Paquetes provenientes depackages coming from Deben ser enviados aThey must be sent to hijo ison i hijo i+1son i + 1 padrefather Hijo 1 (primer hijo)Son 1 (first child) último hijolast child padre ^{(1)}father ^ (1)} puerto de inyeccióninjection port padre ^{(1)}father ^ (1)} canal adaptativoadaptive channel padre ^{(1)}father ^ (1)} (1) Una excepción es la raíz del árbol (no tiene padre). Los paquetes deben ser enviados al primer hijo.(1) An exception is the root of the tree (has no father). Packages must be sent to the first child

Una vez que cada nodo dispone de la información necesaria para enviar paquetes a cualquier otro nodo de la red, se actualizan las tablas de rutas definitivas resultantes de la nueva situación de fallo y se lleva a cabo el envío, tanto de los nuevos paquetes que se generen por las aplicaciones, como los que se encontraban en las colas de tránsito (buffers) esperando la reconfiguración.Once each node has the necessary information to send packets to any other node in the network, the definitive route tables resulting from the new fault situation are updated and the sending of both new packets is carried out. generated by applications, such as those found in traffic queues ( buffers ) waiting for reconfiguration.

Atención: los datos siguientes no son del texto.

(* ===== verification/Prelude.v ===== *)
(** * Capture Workbench: a verification library

    Capture Workbench turns PDF pages, images and recordings into text with a
    local runtime.  The TypeScript part of the repository (src/packages,
    src/apps) talks to that runtime over loopback HTTP: a client library
    negotiates a contract, uploads bytes, follows event streams and decodes
    every response; a UI library runs captures through a queue and checks what a
    structuring provider returns before it is kept; a desktop app follows
    captures, saves them in its library and deletes what the runtime holds; an
    acceptance contract decides which test evidence is accepted.  This library
    models that code in Rocq, function by function and under the names of the
    source, and proves what makes it correct.

    ** Files and what they model

    The language underneath.  [Prelude] has the monad of fallible code and its
    inversion tactics, lists and tables.  [JsString] and [JsNum] are strings and
    binary64 numbers, [JsValue] the unknown values of the codecs, [Json]
    JSON.parse with its property order, [JsCoerce] the conversions (String,
    Number, comparison, encodeURIComponent, slice), [Stringify] JSON.stringify,
    [JsMath] the functions of Math.  [Observable] has RxJS observables of at
    most one value as trees of reads, updates and waits, with two logics for
    them: [wp] for what holds whatever the others do while it waits, and [obeys], in
    rely-guarantee style, for what holds as long as they keep to a relation.

    The runtime client, src/packages/capture-runtime-client/src.
    - [RuntimeErrors] is errors.ts: the error classes, the redaction of messages
      and details.
    - [CodecFields], [OcrCodec], [Codec] are codec.ts and codec-plumbing.ts: the
      exact-field check, the OCR projection, the other response models, the
      decoding of error bodies.  [Sse] is the event-stream decoder of codec.ts.
    - [Effects] is the world the client runs in: the replies still to come, the
      negotiated contract and a log of requests and pauses, with a monad over
      it and the interface [RuntimeTransport] the client is written against.
    - [Retry] is private/transport-retry.ts, [Transport] transport.ts,
      [Streaming] private/streaming.ts, [Discovery] private/discovery.ts and
      [Client] client.ts.  The module [Client.DiscoveryCache] is the cached
      negotiation as a transition system of concurrent callers.

    The UI library, src/packages/capture-workbench-ui/src/lib.
    - [CaptureModel] holds the generated records of captures and documents.
    - [CaptureHelpers] is capture-helpers.ts: file classes, document text, the
      version handshake, the check of a structuring candidate.
    - [StoreHelpers] is capture-client-errors.ts, capture-http-error.ts and the
      pure part of capture-workflow/capture-workbench-store-helpers.ts.
    - [HttpClient] is http-capture-client.ts: every operation over the runtime
      client, with its errors as the UI library reads them.  The retries of both
      layers meet here; the logic [sends] bounds what a run sends.  The module
      [HttpClient.ReadyCache] is its kept readiness with concurrent callers.
    - [WorkflowModel], [Reconciliation] and [Workflow] are the services
      capture-workflow.service.ts and capture-reconciliation.service.ts: the
      data and the task list, the programs that confirm an unknown state, and
      the queue with the runs of tasks as a transition system of commands,
      replies and stream events.  [WorkflowQueue] has the invariant of the
      queue and of its tasks, [WorkflowSafety] what is sent and shown.
    - [Installation] is installation/capture-runtime-installation.service.ts:
      one user action installs the missing requirements one after the other.
      Each run is a process, as in the workflow; cancelling, late replies and
      the tear-down are actions.
    - [Store] is capture-workflow/capture-workbench-store.ts: what is shown of
      the runtime, the installations it starts and, in [Store.SpeakerSamples],
      the object URLs it creates and revokes.

    The desktop app, src/apps/capture-workbench/src/app.
    - [OcrEvidence] is contracts/ocr-evidence.ts: the checks of a projection
      against the identity the host expects, and the record kept of it.
    - [DesktopModel] has the library updates, the selectors of
      services/desktop-workspace.selectors.ts that captures use and the state of
      the capture service; [DesktopCapture] is
      services/desktop-workspace-capture.service.ts, from the import of a file
      to the deletion of the runtime's data, with cancellation and recovery;
      [DesktopSafety] proves what the library holds when.  The projection is
      decoded by [Codec.parseCaptureOcrProjection] and the evidence built by
      [OcrEvidence.buildOcrEvidence], so these files are composed here.

    The acceptance contract, src/packages/capture-acceptance-contract/src/codecs.ts.
    - [CanonicalJson] has the field readers, the canonical serializer, the
      strict parser and the self-excluded digest.
    - [CapabilityRegistry] is the class CapabilityUseRegistry, a map driven by
      sequences of calls.
    - [AcceptanceModel] and [AcceptanceCodec] are the records and their decoders.

    The desktop's acceptance scripts, src/apps/capture-workbench-desktop/scripts.
    - [ScopeLock] is the lock of acceptance-scope.ts, which several processes
      take around each rewrite of one file: every contender is a program counter
      between two file or process calls, and calls, deaths and the clock
      interleave freely.
    - [WindowsProbe] is windows-acceptance-scope-probe.ts, with the calendar of
      Date that its creation times need; [ScopeProcesses] has the kinds of
      processes and the search for descendants; [ScopeOwner] the class that owns
      a scope and the patch of its paths.  The critical sections of its methods
      are operations of [ScopeLock], so the last theorem of [ScopeOwner] runs
      owners concurrently.

    The tools, src/tools.
    - [ContractImpact] is contract-impact.ts: two contract snapshots compared,
      schema by schema, and the candidate classified.

    ** How code is represented

    A function that may throw returns [result]; one that sends requests is an
    action of [Effects.io] over the world.  Objects parsed from JSON keep their
    property order; a record type of the source that the compiler guarantees is
    a Record.  Error values carry the messages of the source, so a theorem about
    an error states the text a caller sees.

    A service that waits is a transition system: its state, and for every task
    or capture the process that waits for a reply.  A reply, an event or a
    command resumes one process up to its next wait.  Replies are inputs, so a
    theorem about reachable states holds for every runtime, every library and
    every order in which they answer.

    Parameters stand for what is not in the repository: SHA-256, the UTF-8
    decoder, Date.parse, and what a transport answers.  Theorems hold for all
    of them; examples and witnesses fix concrete ones.

    Fuel.  JSON.parse starts with twice the length of the text plus two, since
    every second call consumes a character.  The chunk loop of an upload starts
    with one step more than there are bytes, since a chunk has at least one;
    [Streaming.upload_sends_each_byte_once] shows that it is enough.  The retry
    and reconnection loops recurse on the attempts that are left, a number of
    the options.  The negotiation needs no further negotiation, so one level of
    nesting suffices ([Client.negotiation_needs_no_negotiation]).  The queue is
    drained with one step more than there are queued tasks, each step taking
    one; [WorkflowQueue.queue_is_served] shows that none is left beside a free
    slot.  Reconnections after a lost event stream are limited to three by the
    source.  The polls of the desktop app and of an installation have no limit:
    the process ends at each poll with the phase it reached and is resumed from
    there; [DesktopSafety.go_on_waits] and [Installation.resume_ends] show that no
    process stops between two polls.  The search for descendants has one step
    more than there are processes; [ScopeProcesses.descendants_are_exact] shows
    that it is enough and that more fuel changes nothing.

    ** What the theorems show

    - Decoded values: an accepted OCR projection has its pages in order, with
      boxes inside the raster and one provenance; a completed one has no failed
      page.  Progress, batch submissions, readiness and error bodies have exact
      characterisations.
    - Protocol: negotiation returns only for a contract whose hash is on
      the allowlist; an upload sends every byte once and in order; events ascend, and a
      reconnection asks for what follows the last accepted event; a write
      without an idempotency key is sent once; retries return the first settled
      reply.
    - Streams: the event decoder does not depend on the split into chunks and
      inverts the encoding of frames.
    - Confinement: requests stay on the loopback origin, identifiers cannot
      leave their path segment, bearer tokens do not reach messages.
    - Evidence: a structuring candidate is accepted exactly when it preserves
      the raw capture; acceptance records are canonical, sealed by their digest,
      agree with their assignments and with the binding expected of them; a
      capability is used at most once; the desktop's OCR evidence depends on no
      content, names the capture it is for and is sealed by its digest.
    - Workflow: as many runs as the configured concurrency, no file waiting
      beside a free slot, no task in progress without a run that settles it, and
      no structured candidate committed that was not checked against the raw
      capture the runtime delivered for the same capture.
    - Both layers of retries: a capture is started under one key and at most six
      times, and a definite refusal is sent once.
    - Store: object URLs are revoked once and none is left; captures are enabled
      exactly on a complete runtime.
    - Installation: one action starts each requirement once, in the order of
      installation and at most sixteen of them; once cancelled it starts none.
    - Desktop: the runtime's data is deleted only after the library has saved
      what is kept of it, evidence is saved with its own capture only, a
      document without an active capture is not left in progress, and every
      busy document has one process.
    - Acceptance scope: two live processes are not in the critical section
      together, provided none dies in the window that the divergences below
      exploit, and under that proviso terminal evidence is never replaced; the
      descendants of a process are exactly those reached by parent links;
      what is recorded belongs to the application, once, and listeners to
      recorded processes; complete evidence needs the final refresh; creation
      times have one canonical form.
    - Contract changes: the comparison is silent exactly on schemas that are the
      same up to documentation and order, a candidate without impact is the same
      contract, and one that drops or breaks a schema is breaking.
    - Divergences: a group of theorems states behaviour that differs from a
      comment or an evident intention (an installation that
      failed and blocks every later one, a canceled recording that ends as
      completed, a lock that is taken from its live owner, a reconciler whose
      death blocks the lock); further ones are lemmas of their files (a refused
      runtime that is not shown as incompatible, an upload that is not cleaned
      up after a failed start, a canceled task that fails, a failed deletion
      that removes its task, a lock file cut short, prepared paths
      that are lost, inherited property names in a schema, pauses between
      retries, credentials after other schemes, inherited names, speakers of a
      candidate, events without a number, broken bodies, redaction depth,
      unknown fields with an empty name).

    ** Limits

    Strings are Latin-1: one character per code unit below 256.  The sign of
    zero, functions, symbols, accessors and cyclic objects are not represented.
    Wire interfaces that have no run-time content have no model.  An observable
    has at most one value, which is what the modelled services make of theirs;
    the engine's limit on spread arguments is ignored.  The configuration of the
    workflow is fixed while it runs.  In [ScopeLock] a file that is no JSON and
    one that is cut short are the same, and process numbers are not given to
    other contenders.  Not modelled yet, in the order planned:
    the remaining services of the desktop app (workspace store, library
    queries, recognition features, installation), the evidence checks of its other
    acceptance scripts and the release tools.  The Python runtime and the Rust launcher are other
    programs; Angular templates and build scripts have no model. *)

From Stdlib Require Export Ascii String ZArith QArith Lia List Sorted.
From stdpp Require Export prelude strings list.
(* ===== verification/JsNum.v ===== *)
(** * JavaScript numbers

    A finite number is the rational it denotes; every binary64 value is one,
    and comparisons, [Number.isInteger] and [Number.isSafeInteger] are exact.
    Arithmetic whose result is not exact rounds with [round64], which is
    round-to-nearest-even to binary64.  The sign of zero is not represented:
    no modelled code divides by zero or uses [Object.is]. *)

From S2P Require Import Prelude.

Inductive num : Type :=
| NaN
| Inf (negative : bool)
| Fin (q : Q).

Definition num_of_Z (z : Z) : num := Fin (inject_Z z).

(** [Number.isFinite] *)
Definition is_finite (n : num) : bool :=
  match n with Fin _ => true | _ => false end.

(** The integer a number denotes, when it denotes one. *)
Definition to_int (n : num) : option Z :=
  match n with
  | Fin q => if Qnum q mod QDen q =? 0 then Some (Qnum q / QDen q) else None
  | _ => None
  end.

Definition MAX_SAFE_INTEGER : Z := 2 ^ 53 - 1.

(** [Number.isInteger], [Number.isSafeInteger] *)
Definition is_integer (n : num) : bool := bool_decide (is_Some (to_int n)).
Definition is_safe_integer (n : num) : bool :=
  match to_int n with Some z => Z.abs z <=? MAX_SAFE_INTEGER | None => false end.

(** [a === b], [a < b], [a <= b] on numbers *)
Definition num_eqb (a b : num) : bool :=
  match a, b with
  | Fin x, Fin y => Qeq_bool x y
  | Inf s, Inf t => Bool.eqb s t
  | _, _ => false
  end.

Definition Qltb (x y : Q) : bool := negb (Qle_bool y x).

Definition num_ltb (a b : num) : bool :=
  match a, b with
  | NaN, _ | _, NaN => false
  | Fin x, Fin y => Qltb x y
  | Inf s, Inf t => s && negb t
  | Inf s, Fin _ => s
  | Fin _, Inf t => negb t
  end.

Definition num_leb (a b : num) : bool := num_ltb a b || num_eqb a b.

(** ** Rounding to binary64 *)

Definition pow2 (e : Z) : Q :=
  if 0 <=? e then inject_Z (2 ^ e) else Qmake 1 (Z.to_pos (2 ^ (- e))).

Definition round_half_even (q : Q) : Z :=
  let f := Qnum q / QDen q in
  let r := Qnum q mod QDen q in
  if 2 * r <? QDen q then f
  else if QDen q <? 2 * r then f + 1
  else if Z.even f then f else f + 1.

Definition round64 (q : Q) : num :=
  if Qnum q =? 0 then Fin 0
  else
    let e0 := Z.log2 (Z.abs (Qnum q)) - Z.log2 (QDen q) in
    let e := if Qltb (Qmake (Z.abs (Qnum q)) (Qden q)) (pow2 e0) then e0 - 1 else e0 in
    let s := Z.max (e - 52) (-1074) in
    let m := round_half_even (Qdiv q (pow2 s)) in
    let r := Qred (Qmult (inject_Z m) (pow2 s)) in
    if 2 ^ 1024 <=? Z.abs (Qnum r / QDen r) then Inf (Qnum q <? 0) else Fin r.

(** [a + b], [a * b] on finite operands; the program applies them to no other. *)
Definition num_add (a b : num) : num :=
  match a, b with
  | Fin x, Fin y => round64 (Qplus x y)
  | NaN, _ | _, NaN => NaN
  | Inf s, Inf t => if Bool.eqb s t then Inf s else NaN
  | Inf s, Fin _ | Fin _, Inf s => Inf s
  end.

Definition num_mul (a b : num) : num :=
  match a, b with
  | Fin x, Fin y => round64 (Qmult x y)
  | NaN, _ | _, NaN => NaN
  | Inf s, Inf t => Inf (xorb s t)
  | Inf s, Fin y | Fin y, Inf s =>
      if Qnum y =? 0 then NaN else Inf (xorb s (Qnum y <? 0))
  end.

(** [Math.max(a, b)], [Math.min(a, b)] *)
Definition num_max (a b : num) : num :=
  match a, b with
  | NaN, _ | _, NaN => NaN
  | _, _ => if num_ltb a b then b else a
  end.
Definition num_min (a b : num) : num :=
  match a, b with
  | NaN, _ | _, NaN => NaN
  | _, _ => if num_ltb b a then b else a
  end.

(** ** Facts *)

Lemma Qltb_spec x y : Qltb x y = true ↔ (x < y)%Q.
Proof.
  unfold Qltb. rewrite negb_true_iff. split.
  - intros H. apply Qnot_le_lt. rewrite <-Qle_bool_iff. by rewrite H.
  - intros H. destruct (Qle_bool y x) eqn:E; [|done].
    apply Qle_bool_iff in E. by apply Qlt_not_le in H.
Qed.

Lemma to_int_Some n z : to_int n = Some z ↔ ∃ q, n = Fin q ∧ (q == inject_Z z)%Q.
Proof.
  destruct n as [| |[a d]]; cbn; [naive_solver..|]. split.
  - intros H. destruct (Z.eqb_spec (a mod Z.pos d) 0) as [E|E]; [|done]. simplify_eq.
    eexists; split; [done|]. unfold Qeq. cbn.
    rewrite Z.mul_1_r, Z.mul_comm. apply Z.div_exact; lia.
  - intros (q & [= <-] & E). unfold Qeq in E. cbn in E. rewrite Z.mul_1_r in E. subst.
    rewrite Z.mod_mul by lia. cbn. by rewrite Z.div_mul by lia.
Qed.

Lemma to_int_of_Z z : to_int (num_of_Z z) = Some z.
Proof. apply to_int_Some. by exists (inject_Z z). Qed.

Lemma is_integer_spec n : is_integer n = true ↔ ∃ z, to_int n = Some z.
Proof. unfold is_integer. by rewrite bool_decide_eq_true. Qed.

Lemma is_safe_integer_spec n :
  is_safe_integer n = true ↔ ∃ z, to_int n = Some z ∧ Z.abs z ≤ MAX_SAFE_INTEGER.
Proof. unfold is_safe_integer. destruct (to_int n); bsimp; naive_solver lia. Qed.

Lemma num_eqb_Fin x y : num_eqb (Fin x) (Fin y) = true ↔ (x == y)%Q.
Proof. cbn. apply Qeq_bool_iff. Qed.

Lemma num_leb_Fin x y : num_leb (Fin x) (Fin y) = true ↔ (x <= y)%Q.
Proof.
  unfold num_leb, num_ltb, num_eqb. rewrite orb_true_iff, Qltb_spec, Qeq_bool_iff.
  by rewrite Qle_lteq.
Qed.

Lemma num_ltb_Fin x y : num_ltb (Fin x) (Fin y) = true ↔ (x < y)%Q.
Proof. apply Qltb_spec. Qed.

(** A number that denotes an integer compares like the integer. *)
Lemma num_leb_int a b x y :
  to_int a = Some x → to_int b = Some y → num_leb a b = (x <=? y).
Proof.
  intros (p & -> & Hp)%to_int_Some (q & -> & Hq)%to_int_Some.
  apply eq_true_iff_eq. by rewrite num_leb_Fin, Hp, Hq, <-Zle_Qle, Z.leb_le.
Qed.

Lemma num_ltb_int a b x y :
  to_int a = Some x → to_int b = Some y → num_ltb a b = (x <? y).
Proof.
  intros (p & -> & Hp)%to_int_Some (q & -> & Hq)%to_int_Some.
  apply eq_true_iff_eq. by rewrite num_ltb_Fin, Hp, Hq, <-Zlt_Qlt, Z.ltb_lt.
Qed.

Lemma num_eqb_int a b x y :
  to_int a = Some x → to_int b = Some y → num_eqb a b = (x =? y).
Proof.
  intros (p & -> & Hp)%to_int_Some (q & -> & Hq)%to_int_Some.
  apply eq_true_iff_eq. rewrite num_eqb_Fin, Hp, Hq, Z.eqb_eq.
  unfold Qeq, inject_Z. cbn. lia.
Qed.

Lemma num_leb_Z a b : num_leb (num_of_Z a) (num_of_Z b) = (a <=? b).
Proof. apply num_leb_int; apply to_int_of_Z. Qed.

Lemma num_ltb_Z a b : num_ltb (num_of_Z a) (num_of_Z b) = (a <? b).
Proof. apply num_ltb_int; apply to_int_of_Z. Qed.

(** ** Exact arithmetic on integers *)

Lemma round_half_even_int q z : (q == inject_Z z)%Q → round_half_even q = z.
Proof.
  destruct q as [a d]. unfold Qeq, round_half_even. cbn. intros H.
  assert (a = z * Z.pos d) as -> by lia.
  rewrite Z.div_mul, Z.mod_mul by lia. by rewrite (proj2 (Z.ltb_lt (2 * 0) (Z.pos d))) by lia.
Qed.

Lemma pow2_pos e : (0 < pow2 e)%Q.
Proof.
  unfold pow2. destruct (Z.leb_spec 0 e); [|done].
  change 0%Q with (inject_Z 0). rewrite <-Zlt_Qlt. lia.
Qed.

Lemma pow2_neg e : e ≤ 0 → (pow2 e * inject_Z (2 ^ (- e)) == 1)%Q.
Proof.
  intros H. unfold pow2. destruct (Z.leb_spec 0 e).
  - assert (e = 0) as -> by lia. done.
  - unfold Qeq, Qmult, inject_Z. cbn. 
    assert (0 < 2 ^ (- e)) by (apply Z.pow_pos_nonneg; lia). nia.
Qed.

(** The binary exponent [round64] finds for an integer. *)
Lemma exponent_int q z :
  (q == inject_Z z)%Q → z ≠ 0 →
  let e0 := Z.log2 (Z.abs (Qnum q)) - Z.log2 (QDen q) in
  (if Qltb (Qmake (Z.abs (Qnum q)) (Qden q)) (pow2 e0) then e0 - 1 else e0) = Z.log2 (Z.abs z).
Proof.
  destruct q as [a d]. unfold Qeq. cbn [Qnum Qden inject_Z]. intros Ha Hnz.
  assert (a = z * Z.pos d) as -> by lia. cbv zeta.
  replace (Z.abs (z * Z.pos d)) with (Z.abs z * Z.pos d) by lia.
  set (L := Z.log2 (Z.abs z)).
  assert (Hlog : 2 ^ L ≤ Z.abs z < 2 ^ Z.succ L) by (apply Z.log2_spec; lia).
  assert (HL : 0 ≤ L) by apply Z.log2_nonneg.
  pose proof (Z.log2_mul_below (Z.abs z) (Z.pos d) ltac:(lia) ltac:(lia)) as Hlo.
  pose proof (Z.log2_mul_above (Z.abs z) (Z.pos d) ltac:(lia) ltac:(lia)) as Hhi.
  fold L in Hlo, Hhi.
  set (e0 := Z.log2 (Z.abs z * Z.pos d) - Z.log2 (Z.pos d)).
  assert (Hlt : Qltb (Qmake (Z.abs z * Z.pos d) d) (pow2 e0) = (Z.abs z <? 2 ^ e0)).
  { apply eq_true_iff_eq. rewrite Qltb_spec, Z.ltb_lt. unfold pow2.
    rewrite (proj2 (Z.leb_le 0 e0)) by lia. unfold Qlt, inject_Z. cbn. nia. }
  rewrite Hlt. destruct (Z.ltb_spec (Z.abs z) (2 ^ e0)) as [H|H].
  - assert (e0 ≠ L); [|lia]. intros E. rewrite E in H. lia.
  - assert (e0 ≠ L + 1); [|lia]. intros E. rewrite E in H. fold (Z.succ L) in H. lia.
Qed.

(** Rounding is the identity on the integers binary64 holds. *)
Lemma round64_int q z : (q == inject_Z z)%Q → Z.abs z ≤ 2 ^ 53 → to_int (round64 q) = Some z.
Proof.
  intros Hq Hz. unfold round64.
  destruct (Z.eqb_spec (Qnum q) 0) as [H0|H0].
  { unfold Qeq in Hq. rewrite H0 in Hq. cbn in Hq. assert (z = 0) as -> by lia. done. }
  assert (Hnz : z ≠ 0). { intros ->. unfold Qeq in Hq. cbn in Hq. lia. }
  pose proof (exponent_int q z Hq Hnz) as He'. cbv zeta in He'. rewrite He'. cbv zeta.
  set (e := Z.log2 (Z.abs z)) in *.
  assert (Hlog : 2 ^ e ≤ Z.abs z < 2 ^ Z.succ e) by (apply Z.log2_spec; lia).
  assert (He : 0 ≤ e ≤ 53).
  { split; [apply Z.log2_nonneg|]. change 53 with (Z.log2 (2 ^ 53)). apply Z.log2_le_mono. lia. }
  set (s := Z.max (e - 52) (-1074)).
  assert (∃ m, (inject_Z z == inject_Z m * pow2 s)%Q) as [m Hm].
  { destruct (Z.leb_spec e 52).
    - exists (z * 2 ^ (- s)). rewrite inject_Z_mult, <-Qmult_assoc, (Qmult_comm _ (pow2 s)), pow2_neg by lia.
      by rewrite Qmult_1_r.
    - assert (e = 53) as E by lia. rewrite E in Hlog. assert (s = 1) as -> by lia.
      exists (z / 2). change (pow2 1) with (inject_Z 2). rewrite <-inject_Z_mult.
      assert (z = 2 ^ 53 ∨ z = - 2 ^ 53) as [-> | ->] by lia; done. }
  assert (round_half_even (q / pow2 s) = m) as ->.
  { apply round_half_even_int. rewrite Hq, Hm. apply Qdiv_mult_l. intros E.
    pose proof (pow2_pos s) as H1. rewrite E in H1. done. }
  set (r := Qred _). assert (Hr : (r == inject_Z z)%Q) by (unfold r; by rewrite Qred_correct, Hm).
  assert (Hint : to_int (Fin r) = Some z) by (apply to_int_Some; by exists r).
  assert (Hdiv : Qnum r / QDen r = z).
  { unfold to_int in Hint. destruct (_ =? 0); [|done]. by injection Hint. }
  rewrite Hdiv. destruct (Z.leb_spec (2 ^ 1024) (Z.abs z)) as [Hbig|]; [|done].
  exfalso. apply (Z.lt_irrefl (2 ^ 1024)). eapply Z.le_lt_trans; [exact Hbig|].
  eapply Z.le_lt_trans; [exact Hz|]. apply Z.pow_lt_mono_r; lia.
Qed.

(** Sums of safe integers are exact. *)
Lemma num_add_int a b x y :
  to_int a = Some x → to_int b = Some y → Z.abs (x + y) ≤ 2 ^ 53 → to_int (num_add a b) = Some (x + y).
Proof.
  intros (p & -> & Hp)%to_int_Some (q & -> & Hq)%to_int_Some H. cbn [num_add].
  apply round64_int; [|done]. by rewrite Hp, Hq, inject_Z_plus.
Qed.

La capacidad de soportar cualquier combinación espacio-temporal de fallos se consigue mediante del empleo de un identificador único de fallo, EPL (Emergency Priority Level), generado con cada nuevo fallo y dependiente del propio identificador (ID) del nodo que lo detecta y del número de fallos previos que haya soportado dicho nodo hasta ese instante. Por ejemplo, en una red de N nodos, si un encaminador cuyo identificador es ID=x detecta un nuevo fallo, generará un EPL igual a tN+x, siendo t el número de reconfiguraciones previas experimentadas por el nodo. Así, el valor EPL generado tras la detección de un fallo siempre es distinto y por tanto se genera un solo árbol.The ability to support any spatio-temporal combination of faults is achieved through the use of a unique fault identifier, EPL ( Emergency Priority Level ), generated with each new fault and dependent on the identifier (ID) of the node that detects it and the number of previous failures that node has supported until that moment. For example, in a network of N nodes, if a router whose identifier is ID = x detects a new fault, it will generate an EPL equal to tN + x , where t is the number of previous reconfigurations experienced by the node. Thus, the EPL value generated after the detection of a fault is always different and therefore a single tree is generated.

Aunque la metodología es completamente general, cuando disponemos de una red compuesta por miles de nodos, el fallo en un solo componente, o de unos pocos, (son las situaciones más probables) puede producir una degradación en el rendimiento muy acusada, como consecuencia de la elevada longitud del Anillo Seguro resultante. Además, si el componente se repara, el mecanismo no es capaz de recuperar el funcionamiento original libre de fallos. Mediante S-Immunet se resuelven estos dos problemas para redes de cualquier tamaño con una estructura del tipo k-ary n-cube.Although the methodology is completely general, when we have a network composed of thousands of nodes, the failure in a single component, or a few, (are the most likely situations) can cause a very marked performance degradation, as a consequence of the high length of the resulting Safe Ring. In addition, if the component is repaired, the mechanism is not able to recover the original malfunction free operation. By means of S-Immunet, these two problems are solved for networks of any size with a structure of the type k-ary n-cube .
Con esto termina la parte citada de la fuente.